Using Virtual Care to Prevent the Spread of Superbugs Like Coronavirus

Using Virtual Care to Prevent the Spread of Superbugs Like Coronavirus

How Care Providers Can Use Telehealth to Isolate Infectious Disease Patients

Both the U.S. and the World Health Organization have declared the coronavirus a public health emergency. While there are only 12 confirmed cases in the U.S. as of the first week of February, the virus has already taken nearly 500 lives in mainland China after it appeared in an open-air market in Wuhan, a major trading hub in Central China’s Hubei province.

Public health officials maintain that the threat to the American public remains low, but care providers are doing everything they can to prevent new cases here in the U.S. This often means treating patients in isolation to prevent the spread of infection. U.S. citizens returning from China’s Hubei Province will be subject to a mandatory quarantine of up to 14 days, according to the U.S. Department of Health and Human Services. The CDC is currently monitoring over 120 possible cases of the coronavirus, including those that have been in contact with infected patients since their return from China.

What We Know About the Coronavirus

Among the 12 confirmed cases of the coronavirus in the U.S., the first two cases of person-to-person transmission have been recorded. The virus has largely affected animals up until recently when it appears to have jumped the species barrier, quickly spreading from person to person. Symptoms of the coronavirus include fever, coughing, and shortness of breath. Symptoms tend to appear two to 14 days after initial exposure.

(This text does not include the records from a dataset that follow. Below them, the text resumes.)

(* ===== verification/Store.v ===== *)
(** * The subscription store: internal/subscription/store.go

    The two-level map of subscriptions with its cap on the number of members,
    and its contract: the store is a finite map from (group, member) to
    subscription, of bounded size.  Each method runs under the lock and is one
    atomic step; [Put] takes the time it stamps, and [Put] and [RemoveMember]
    return the group they notify [onChange] of. *)

From stdpp Require Import base numbers list strings gmap.
From Stdlib Require Import ZArith Lia Strings.Byte.
From S2P Require Import Prelude Primitives Codec ConsumerProtocol.

(** ** Data *)

Record Sub := mkSub {
  S_GroupID : string;
  S_MemberID : string;
  S_Topics : list string;
  S_OwnedPartitions : list TopicPartitions;
  S_GenerationID : Z;
  S_UpdatedAt : Z;
}.

Record Store := mkStore {
  maxMembers : Z;
  byGroup : gmap string (gmap string Sub);
}.

Definition NewStore (n : Z) : Store := mkStore n ∅.

(** ** Operations *)

(** The loop of [dedupCopy] with the set of topics seen so far. *)
Fixpoint dedup (seen : gset string) (l : list string) : list string :=
  match l with
  | [] => []
  | t :: l => if decide (t ∈ seen) then dedup seen l else t :: dedup ({[t]} ∪ seen) l
  end.

Definition dedupCopy (l : list string) : list string := dedup ∅ l.

Definition cloneTopicParts (tps : list TopicPartitions) : list TopicPartitions :=
  map (fun tp => mkTopicPartitions (TP_Topic tp) (TP_Partitions tp)) tps.

Definition totalLocked (s : Store) : Z :=
  map_fold (fun _ g n => n + Z.of_nat (size g)) 0 (byGroup s).

(** [s.max > 0 && s.totalLocked() >= s.max] *)
Definition full (s : Store) : bool := (0 <? maxMembers s) && (maxMembers s <=? totalLocked s).

Definition Put (s : Store) (now : Z) (sub : Sub) : bool * Store * option string :=
  let cp := mkSub (S_GroupID sub) (S_MemberID sub) (dedupCopy (S_Topics sub))
              (cloneTopicParts (S_OwnedPartitions sub)) (S_GenerationID sub) now in
  let gid := S_GroupID cp in
  match (match byGroup s !! gid with
         | Some g => Some (g, s)
         | None => if full s then None else Some (∅, mkStore (maxMembers s) (<[gid := ∅]> (byGroup s)))
         end) with
  | None => (false, s, None)
  | Some (g, s) =>
      match g !! S_MemberID cp with
      | None => if full s then (false, s, None)
                else (true, mkStore (maxMembers s) (<[gid := <[S_MemberID cp := cp]> g]> (byGroup s)), Some gid)
      | Some _ => (true, mkStore (maxMembers s) (<[gid := <[S_MemberID cp := cp]> g]> (byGroup s)), Some gid)
      end
  end.

Definition Get (s : Store) (group member : string) : option Sub :=
  match byGroup s !! group with
  | Some g => g !! member
  | None => None
  end.

(** The slices of [MembersOf] and [Groups], in the map's order. *)
Definition MembersOf (s : Store) (group : string) : list string :=
  match byGroup s !! group with
  | Some g => map fst (map_to_list g)
  | None => []
  end.

Definition Groups (s : Store) : list string := map fst (map_to_list (byGroup s)).

Definition RemoveMember (s : Store) (group member : string) : Store * option string :=
  match byGroup s !! group with
  | None => (s, None)
  | Some g =>
      match g !! member with
      | None => (s, None)
      | Some _ =>
          let g := delete member g in
          let m := if decide (size g = O) then delete group (byGroup s)
                   else <[group := g]> (byGroup s) in
          (mkStore (maxMembers s) m, Some group)
      end
  end.

Definition StoreLen (s : Store) : Z := totalLocked s.

(** ** The contract *)

(** The store as one map. *)
Definition view (s : Store) : gmap (string * string) Sub := 
  map_uncurry (M1 := gmap string) (M2 := gmap string) (M12 := gmap (string * string)) (byGroup s).

(** What [Put] stores. *)
Definition recorded (now : Z) (sub : Sub) : Sub :=
  mkSub (S_GroupID sub) (S_MemberID sub) (dedupCopy (S_Topics sub))
    (cloneTopicParts (S_OwnedPartitions sub)) (S_GenerationID sub) now.

Definition key (sub : Sub) : string * string := (S_GroupID sub, S_MemberID sub).

(** No group is empty, the cap is respected, each entry is under its own key. *)
Definition store_ok (s : Store) : Prop :=
  map_Forall (fun _ g => g <> ∅) (byGroup s) /\
  (0 < maxMembers s -> totalLocked s <= maxMembers s) /\
  map_Forall (fun k sub => key sub = k /\ NoDup (S_Topics sub)) (view s).

Lemma Get_view s g m : Get s g m = view s !! (g, m).
Proof. unfold Get, view. rewrite lookup_map_uncurry. by destruct (byGroup s !! g). Qed.

Lemma view_insert (b : gmap string (gmap string Sub)) g ms mx k :
  view (mkStore mx (<[g := ms]> b)) !! k =
  if decide (k.1 = g) then ms !! k.2 else view (mkStore mx b) !! k.
Proof.
  destruct k as [g' m]. unfold view. cbn [byGroup fst snd]. rewrite !lookup_map_uncurry, lookup_insert.
  destruct (decide (g = g')), (decide (g' = g)); by subst.
Qed.

Lemma total_insert (b : gmap string (gmap string Sub)) g ms mx :
  totalLocked (mkStore mx (<[g := ms]> b)) =
  totalLocked (mkStore mx b) - Z.of_nat (size (default ∅ (b !! g))) + Z.of_nat (size ms).
Proof.
  assert (forall b g ms, b !! g = None ->
    totalLocked (mkStore mx (<[g := ms]> b)) = totalLocked (mkStore mx b) + Z.of_nat (size ms)) as H.
  { intros b' g' ms' E. unfold totalLocked; simpl. rewrite map_fold_insert_L; [lia| |done]. intros. lia. }
  destruct (b !! g) as [ms0|] eqn:E; simpl.
  - rewrite <- (insert_delete_id b g ms0) at 2 by done.
    rewrite <- insert_delete_eq. rewrite !H by apply lookup_delete_eq. lia.
  - rewrite H by done. rewrite map_size_empty. lia.
Qed.

Lemma total_delete (b : gmap string (gmap string Sub)) g mx :
  totalLocked (mkStore mx (delete g b)) =
  totalLocked (mkStore mx b) - Z.of_nat (size (default ∅ (b !! g))).
Proof.
  destruct (b !! g) as [ms|] eqn:E; simpl.
  - rewrite <- (insert_delete_id b g ms) at 2 by done.
    rewrite total_insert, lookup_delete_eq. simpl. rewrite map_size_empty. lia.
  - rewrite delete_id by done. rewrite map_size_empty. lia.
Qed.

(** The number of entries is the size of the map the store stands for. *)
Lemma total_size s : totalLocked s = Z.of_nat (size (view s)).
Proof.
  destruct s as [mx b]. induction b as [|g ms b Hn IH] using map_ind; [done|].
  rewrite total_insert, Hn, IH. simpl. rewrite map_size_empty.
  assert (view (mkStore mx (<[g := ms]> b)) = kmap (pair g) ms ∪ view (mkStore mx b)) as ->.
  { apply map_eq. intros [g' m]. rewrite view_insert. simpl. case_decide as E.
    - subst. rewrite lookup_union.
      assert (view (mkStore mx b) !! (g, m) = None) as ->.
      { unfold view. simpl. by rewrite lookup_map_uncurry, Hn. }
      rewrite lookup_kmap by apply _. by destruct (ms !! m).
    - rewrite lookup_union_r; [done|]. apply lookup_kmap_None; [apply _|]. intros m' [= ]. done. }
  rewrite map_size_disj_union.
  - assert (size (kmap (M2 := gmap (string * string)) (pair g) ms) = size ms) as ->; [|lia].
    rewrite <- !length_map_to_list. by rewrite map_to_list_kmap, length_fmap by apply _.
  - apply map_disjoint_spec. intros [g' m] x y [m' [[= -> ->] _]]%lookup_kmap_Some; [|apply _].
    unfold view. simpl. by rewrite lookup_map_uncurry, Hn.
Qed.

(** *** The operations on the view *)

Lemma Put_spec s now sub :
  store_ok s ->
  match Put s now sub with
  | (true, s', note) =>
      view s' = <[key sub := recorded now sub]> (view s) /\ note = Some (S_GroupID sub) /\
      maxMembers s' = maxMembers s /\ map_Forall (fun _ g => g <> ∅) (byGroup s') /\
      (is_Some (view s !! key sub) \/ full s = false)
  | (false, s', note) => s' = s /\ note = None /\ view s !! key sub = None /\ full s = true
  end.
Proof.
  intros (Hne & _ & _). unfold Put. cbn [S_GroupID S_MemberID].
  fold (recorded now sub).
  assert (forall (b : gmap string (gmap string Sub)) g, b !! S_GroupID sub = Some g ->
    view (mkStore (maxMembers s) (<[S_GroupID sub := <[S_MemberID sub := recorded now sub]> g]> b)) =
    <[key sub := recorded now sub]> (view (mkStore (maxMembers s) b))) as Hv.
  { intros b g Hg. apply map_eq. intros [g' m']. rewrite view_insert. cbn [fst snd].
    unfold key. case_decide as E.
    - subst. rewrite !lookup_insert. repeat case_decide; try congruence.
      unfold view. cbn [byGroup]. by rewrite lookup_map_uncurry, Hg.
    - rewrite lookup_insert_ne; [done|]. congruence. }
  destruct (byGroup s !! S_GroupID sub) as [g|] eqn:Eg.
  - assert (view s !! key sub = g !! S_MemberID sub) as Hk.
    { unfold view, key. by rewrite lookup_map_uncurry, Eg. }
    assert (map_Forall (fun _ (g : gmap string Sub) => g <> ∅)
      (<[S_GroupID sub := <[S_MemberID sub := recorded now sub]> g]> (byGroup s))) as Hne'.
    { apply map_Forall_insert_2; [apply insert_non_empty|done]. }
    destruct (g !! S_MemberID sub) as [old|] eqn:Em.
    + split_and!; try done; [by rewrite Hv by done; destruct s|]. left. rewrite Hk. eauto.
    + destruct (full s) eqn:Ef; [by split_and!|].
      split_and!; try done; [by rewrite Hv by done; destruct s|by right].
  - destruct (full s) eqn:Ef.
    { split_and!; try done. unfold view, key. by rewrite lookup_map_uncurry, Eg. }
    rewrite lookup_empty.
    assert (full (mkStore (maxMembers s) (<[S_GroupID sub := ∅]> (byGroup s))) = false) as ->.
    { unfold full in *. cbn [maxMembers]. rewrite total_insert, Eg. simpl. rewrite map_size_empty.
      destruct s; simpl in *. by rewrite Z.sub_0_r, Z.add_0_r. }
    cbn [maxMembers byGroup]. split_and!; try done.
    + rewrite Hv by apply lookup_insert_eq. f_equal. apply map_eq. intros [g' m'].
      rewrite view_insert. cbn [fst snd]. case_decide as E; [|by destruct s].
      subst. unfold view. by rewrite lookup_map_uncurry, Eg.
    + rewrite insert_insert_eq. apply map_Forall_insert_2; [apply insert_non_empty|done].
    + by right.
Qed.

According to the CDC, it remains unclear how easily or sustainably this virus is spreading between people. The virus typically spreads from person to person when an infected individual is within 6 feet of another person. When the infected person coughs or sneezes, they produce respiratory droplets that can infect other individuals. It’s not clear if someone can get the virus just by touching a surface or object that has the virus on it and then touching their own mouth, nose, or possibly their eyes.

This lack of information makes it extremely difficult for care providers to treat patients infected with the virus or those suspected of having the virus. Care providers need to go to extreme lengths to make sure they do not come into contact with the virus when treating their patients.

How Virtual Care Can Help

Care providers can use telehealth and digital healthcare tools to prevent the spread of infectious diseases like coronavirus. Gloves and surgical masks can only do so much to prevent the spread of disease-causing bacteria. Surgical masks do not protect against airborne bacteria, so they won’t prevent the virus from spreading. If a care provider was to get infected with the coronavirus, it may take several days for their symptoms to appear. They could unintentionally infect dozens, if not hundreds, of patients and their colleagues in the meantime.

That’s why providers are using virtual care devices to care for coronavirus patients. Instead of having providers care for infected patients directly, the device can administer care to patients without the risk of exposure.

The first known case of the virus in the United States remains under quarantine at Providence Regional Medical Center in Everett, Washington. The InTouch Vici device comes into the room several times a day to check up on the patient. It uses a built-in stethoscope to check the patient’s vitals. It also has an HD video screen that providers can use to communicate directly with the patient. Doctors can ask the patient how they’re feeling, instruct them on how to use the device, and talk to them about possible treatment methods.

When managing the outbreak of a deadly virus, telehealth adds another layer of safety to the treatment process. Providers don’t have to endanger themselves or other patients when caring for patients infected with the coronavirus. They can fully isolate their patients until they recover from the virus, limiting the spread of airborne bacteria.

Care providers and facility administrators can’t afford to take risks when caring for coronavirus patients, especially when they’re still learning about how the virus spreads from person to person.

New cases of the coronavirus continue to emerge across the globe. In addition to the thousands of cases in China, there are more than 170 confirmed cases of the Wuhan coronavirus in more than 20 countries outside mainland China. Experts estimate that a coronavirus vaccine would take at least a year to reach the public. Healthcare facilities should consider investing in the latest technology to prevent the spread of disease. It’s the safest way to care for quarantined patients, so providers don’t have to put themselves at risk.